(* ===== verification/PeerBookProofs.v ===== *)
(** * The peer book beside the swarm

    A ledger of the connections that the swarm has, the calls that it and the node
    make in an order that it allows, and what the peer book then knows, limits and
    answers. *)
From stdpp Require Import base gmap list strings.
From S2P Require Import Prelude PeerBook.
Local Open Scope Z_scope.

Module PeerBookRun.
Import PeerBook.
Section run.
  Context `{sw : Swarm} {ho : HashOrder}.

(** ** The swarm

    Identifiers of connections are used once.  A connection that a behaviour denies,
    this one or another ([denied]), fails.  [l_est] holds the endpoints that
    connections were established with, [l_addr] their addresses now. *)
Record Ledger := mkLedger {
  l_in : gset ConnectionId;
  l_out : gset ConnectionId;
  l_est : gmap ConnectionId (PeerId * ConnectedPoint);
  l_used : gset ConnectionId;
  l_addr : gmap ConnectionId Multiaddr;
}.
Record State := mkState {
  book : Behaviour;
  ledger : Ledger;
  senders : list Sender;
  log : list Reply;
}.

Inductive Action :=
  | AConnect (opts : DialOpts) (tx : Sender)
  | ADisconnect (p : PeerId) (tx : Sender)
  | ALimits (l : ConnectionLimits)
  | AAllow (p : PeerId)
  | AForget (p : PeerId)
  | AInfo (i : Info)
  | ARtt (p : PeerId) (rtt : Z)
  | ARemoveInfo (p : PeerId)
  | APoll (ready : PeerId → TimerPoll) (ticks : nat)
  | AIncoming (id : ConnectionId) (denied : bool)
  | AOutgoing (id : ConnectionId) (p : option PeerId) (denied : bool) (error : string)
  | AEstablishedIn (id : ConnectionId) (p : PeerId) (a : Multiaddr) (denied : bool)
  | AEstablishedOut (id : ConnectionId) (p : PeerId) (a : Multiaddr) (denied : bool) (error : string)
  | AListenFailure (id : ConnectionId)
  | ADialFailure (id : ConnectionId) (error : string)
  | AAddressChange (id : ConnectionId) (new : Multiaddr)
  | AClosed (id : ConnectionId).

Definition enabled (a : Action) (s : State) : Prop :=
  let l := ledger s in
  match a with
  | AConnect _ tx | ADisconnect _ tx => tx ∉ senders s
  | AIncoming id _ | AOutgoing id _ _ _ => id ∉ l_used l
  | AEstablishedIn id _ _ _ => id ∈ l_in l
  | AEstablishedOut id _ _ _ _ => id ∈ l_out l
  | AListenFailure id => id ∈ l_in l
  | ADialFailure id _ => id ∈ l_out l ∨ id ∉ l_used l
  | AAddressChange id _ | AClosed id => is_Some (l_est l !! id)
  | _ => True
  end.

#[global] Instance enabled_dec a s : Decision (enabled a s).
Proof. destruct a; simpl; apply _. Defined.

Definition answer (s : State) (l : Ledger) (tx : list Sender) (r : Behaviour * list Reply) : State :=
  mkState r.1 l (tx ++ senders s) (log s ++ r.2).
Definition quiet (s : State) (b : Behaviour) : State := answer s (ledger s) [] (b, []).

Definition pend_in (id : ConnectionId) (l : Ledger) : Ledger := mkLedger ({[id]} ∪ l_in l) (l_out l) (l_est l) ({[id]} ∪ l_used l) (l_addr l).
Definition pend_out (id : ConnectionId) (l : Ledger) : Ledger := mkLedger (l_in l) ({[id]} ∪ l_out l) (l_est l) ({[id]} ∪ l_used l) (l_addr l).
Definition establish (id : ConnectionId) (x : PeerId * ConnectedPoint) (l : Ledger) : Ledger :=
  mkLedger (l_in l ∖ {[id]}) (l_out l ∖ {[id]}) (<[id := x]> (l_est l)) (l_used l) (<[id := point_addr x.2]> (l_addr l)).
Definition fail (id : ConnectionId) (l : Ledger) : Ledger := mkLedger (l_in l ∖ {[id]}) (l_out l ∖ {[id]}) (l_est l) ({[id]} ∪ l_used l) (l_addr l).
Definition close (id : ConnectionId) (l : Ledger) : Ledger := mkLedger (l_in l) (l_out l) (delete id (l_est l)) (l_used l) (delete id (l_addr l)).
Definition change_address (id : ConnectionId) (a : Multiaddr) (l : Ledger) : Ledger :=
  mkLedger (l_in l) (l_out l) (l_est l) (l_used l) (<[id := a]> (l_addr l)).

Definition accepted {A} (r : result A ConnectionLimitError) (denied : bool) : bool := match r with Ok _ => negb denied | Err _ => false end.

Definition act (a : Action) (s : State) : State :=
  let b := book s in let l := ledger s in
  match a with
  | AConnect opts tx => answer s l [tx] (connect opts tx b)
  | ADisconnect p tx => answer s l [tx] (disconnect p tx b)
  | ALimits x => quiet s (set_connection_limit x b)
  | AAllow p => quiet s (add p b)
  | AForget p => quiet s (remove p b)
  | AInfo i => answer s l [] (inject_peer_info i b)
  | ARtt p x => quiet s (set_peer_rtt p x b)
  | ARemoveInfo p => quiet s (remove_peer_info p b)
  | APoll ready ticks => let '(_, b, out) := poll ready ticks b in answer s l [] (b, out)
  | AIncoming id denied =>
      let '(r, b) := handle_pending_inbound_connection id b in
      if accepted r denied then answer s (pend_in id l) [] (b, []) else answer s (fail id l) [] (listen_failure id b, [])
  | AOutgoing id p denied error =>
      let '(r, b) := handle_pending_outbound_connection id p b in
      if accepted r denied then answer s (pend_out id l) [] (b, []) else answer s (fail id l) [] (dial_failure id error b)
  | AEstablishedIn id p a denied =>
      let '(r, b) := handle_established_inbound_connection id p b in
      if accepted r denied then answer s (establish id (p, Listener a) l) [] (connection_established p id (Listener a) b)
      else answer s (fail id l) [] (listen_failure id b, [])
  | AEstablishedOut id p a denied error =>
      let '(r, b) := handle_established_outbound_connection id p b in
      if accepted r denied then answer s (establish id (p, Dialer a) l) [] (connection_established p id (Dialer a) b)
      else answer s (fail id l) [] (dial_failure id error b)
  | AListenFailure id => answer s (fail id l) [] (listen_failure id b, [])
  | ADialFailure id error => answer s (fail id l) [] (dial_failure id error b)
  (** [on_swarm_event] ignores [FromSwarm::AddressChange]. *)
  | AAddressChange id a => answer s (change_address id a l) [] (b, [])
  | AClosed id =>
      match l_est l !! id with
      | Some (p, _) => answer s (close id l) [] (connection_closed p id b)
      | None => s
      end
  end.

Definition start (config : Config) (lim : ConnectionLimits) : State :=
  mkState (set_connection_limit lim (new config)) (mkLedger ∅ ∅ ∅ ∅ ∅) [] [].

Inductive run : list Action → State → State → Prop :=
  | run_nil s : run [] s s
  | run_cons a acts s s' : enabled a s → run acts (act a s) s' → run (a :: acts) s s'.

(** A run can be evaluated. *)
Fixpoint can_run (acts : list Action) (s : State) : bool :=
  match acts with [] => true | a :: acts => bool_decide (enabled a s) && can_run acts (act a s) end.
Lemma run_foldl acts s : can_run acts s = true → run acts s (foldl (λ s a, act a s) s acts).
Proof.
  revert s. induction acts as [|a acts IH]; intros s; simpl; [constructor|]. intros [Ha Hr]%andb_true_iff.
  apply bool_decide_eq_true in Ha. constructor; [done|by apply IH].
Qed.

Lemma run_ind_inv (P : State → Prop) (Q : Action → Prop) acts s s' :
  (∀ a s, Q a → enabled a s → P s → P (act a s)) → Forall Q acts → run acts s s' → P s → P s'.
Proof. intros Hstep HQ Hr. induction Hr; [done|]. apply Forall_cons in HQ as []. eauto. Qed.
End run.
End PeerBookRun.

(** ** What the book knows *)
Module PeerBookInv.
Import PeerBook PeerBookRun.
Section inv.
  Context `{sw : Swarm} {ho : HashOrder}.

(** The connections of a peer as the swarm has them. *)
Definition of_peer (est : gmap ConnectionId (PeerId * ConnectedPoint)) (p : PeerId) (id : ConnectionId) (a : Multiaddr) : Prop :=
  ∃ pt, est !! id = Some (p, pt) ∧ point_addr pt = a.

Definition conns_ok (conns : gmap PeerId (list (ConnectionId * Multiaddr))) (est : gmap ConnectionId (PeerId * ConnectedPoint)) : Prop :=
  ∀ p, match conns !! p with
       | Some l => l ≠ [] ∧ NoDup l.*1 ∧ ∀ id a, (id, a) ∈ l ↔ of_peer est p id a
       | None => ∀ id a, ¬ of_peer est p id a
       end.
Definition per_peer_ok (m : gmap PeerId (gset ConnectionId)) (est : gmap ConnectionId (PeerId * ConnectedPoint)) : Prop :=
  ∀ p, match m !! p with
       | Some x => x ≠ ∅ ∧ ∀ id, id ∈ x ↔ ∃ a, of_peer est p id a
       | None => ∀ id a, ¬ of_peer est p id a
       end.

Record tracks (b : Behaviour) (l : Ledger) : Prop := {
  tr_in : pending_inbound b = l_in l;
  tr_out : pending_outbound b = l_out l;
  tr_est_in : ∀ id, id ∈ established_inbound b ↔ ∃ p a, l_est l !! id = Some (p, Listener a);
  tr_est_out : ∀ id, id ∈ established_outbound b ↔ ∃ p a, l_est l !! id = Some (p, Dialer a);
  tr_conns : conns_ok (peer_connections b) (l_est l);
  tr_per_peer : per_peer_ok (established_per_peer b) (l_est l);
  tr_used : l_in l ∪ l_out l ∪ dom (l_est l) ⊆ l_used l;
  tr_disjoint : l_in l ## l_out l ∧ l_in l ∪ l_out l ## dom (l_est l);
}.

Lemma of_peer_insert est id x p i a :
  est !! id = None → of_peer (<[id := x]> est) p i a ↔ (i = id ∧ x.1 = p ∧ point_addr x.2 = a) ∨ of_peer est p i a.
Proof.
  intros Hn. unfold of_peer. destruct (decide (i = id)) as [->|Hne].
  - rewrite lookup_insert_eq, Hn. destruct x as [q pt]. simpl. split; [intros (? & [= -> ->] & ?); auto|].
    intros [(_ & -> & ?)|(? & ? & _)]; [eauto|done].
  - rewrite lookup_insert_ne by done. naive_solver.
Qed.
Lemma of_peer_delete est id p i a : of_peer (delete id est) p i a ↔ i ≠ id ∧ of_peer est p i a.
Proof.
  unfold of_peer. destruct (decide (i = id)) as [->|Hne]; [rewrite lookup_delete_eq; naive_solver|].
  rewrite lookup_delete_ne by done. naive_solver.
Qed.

##############################

> _Exercise_:
The answer should contain only the lines from the first line of the entries through the line holding "make in an order", each exactly as written.

> _Solution for this task_:
(* ===== verification/PeerBookProofs.v ===== *)
(** * The peer book beside the swarm

    A ledger of the connections that the swarm has, the calls that it and the node
    make in an order that it allows, and what the peer book then knows, limits and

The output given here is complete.